The Suture Size in Laparotomy Wound Closure to Prevent Post-operative Complications

Not Applicable

• Conditions: Suture Size, Incisional Hernia
• Interventions: Procedure: closure of the abdominal fascia

• Registration Number: NCT05474677
• Lead Sponsor: Raya Al shaaibi

Brief Summary

Background: Incisional hernia is a common complication of midline laparotomy, and it is associated with high morbidity and high costs. Suture size used in the closure of the abdominal wall fascia was not studied independently.

Objective: Identify the best suture size for closure of the fascia following laparotomy incisions, by assessing the suture size 2\\0 versus zero.

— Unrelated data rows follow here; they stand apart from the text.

(** * leetrack frontend: the route table and the HTTP client wrapper

    A shallow embedding of the two source files of the frontend,

    - [src/frontend/src/App.jsx]: the route table of the application, and
    - [src/frontend/src/api/apiClient.js]: the axios instance with its
      request interceptor, which copies the access token found in
      [localStorage] into the [Authorization] header of a request,

    followed by the properties the specification states about them. *)

From stdpp Require Import gmap strings list fin_maps.

Open Scope string_scope.

(** ** JavaScript values *)

(** The values a header or a request option can hold, and the values that
    can be thrown or passed as a rejection reason. Numbers are restricted to
    the integral ones. *)
#[warnings="-register-all"]
Inductive JsValue : Type :=
| JsUndefined
| JsNull
| JsBool (b : bool)
| JsNumber (n : Z)
| JsString (s : string)
| JsArray (items : list JsValue)
| JsObject (fields : list (string * JsValue)).

(** ** Web Storage *)

Module Storage.

(** [localStorage] holds strings under string keys. *)
Abbreviation t := (gmap string string).

(** [localStorage.getItem(key)]: the stored string, or [null] ([None])
    when the key is not there. *)
Definition getItem (st : t) (key : string) : option string := st !! key.

(** [localStorage.setItem(key, value)]. *)
Definition setItem (st : t) (key value : string) : t := <[key := value]> st.

End Storage.

(** [ToBoolean] on a value of type [string | null], as the condition of an
    [if] applies it: [null] and the empty string are falsy, every other
    string is truthy. *)
Definition ToBoolean (v : option string) : bool :=
  match v with
  | None => false
  | Some "" => false
  | Some (String _ _) => true
  end.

Research methods: Prospective, multicentric, randomized controlled and double-blind trial. Patients undergoing elective or emergency laparotomy in Royal Hospital, Sultan Qaboos University Hospital and Armed Force Hospital between 2022 and 2023. We aimed for a total of 276 patients (n=138 per group). The abdomen will be closed in intervention group with continuous PDS 2\\0 sutures and size zero in control group. Patients will be followed for immediate post-operative wound complications and late complication after 6 months then after one year.

Detailed Description

Objectives and hypothesis of the study The primary objective: to identify the best suture size for closure of the fascia following laparotomy incisions to prevent incisional hernia, by assessing the suture size 2\\0 versus zero.

Secondary objective: assess the incidence of wound dehiscence and wound infection in two studied group.

Study hypothesis: Suture size 2/0 decreases the incidence of incisional hernia in the closure of the abdominal fascia

Research design and Methods Study design: Prospective, multicentric, randomized controlled and double-blind trial.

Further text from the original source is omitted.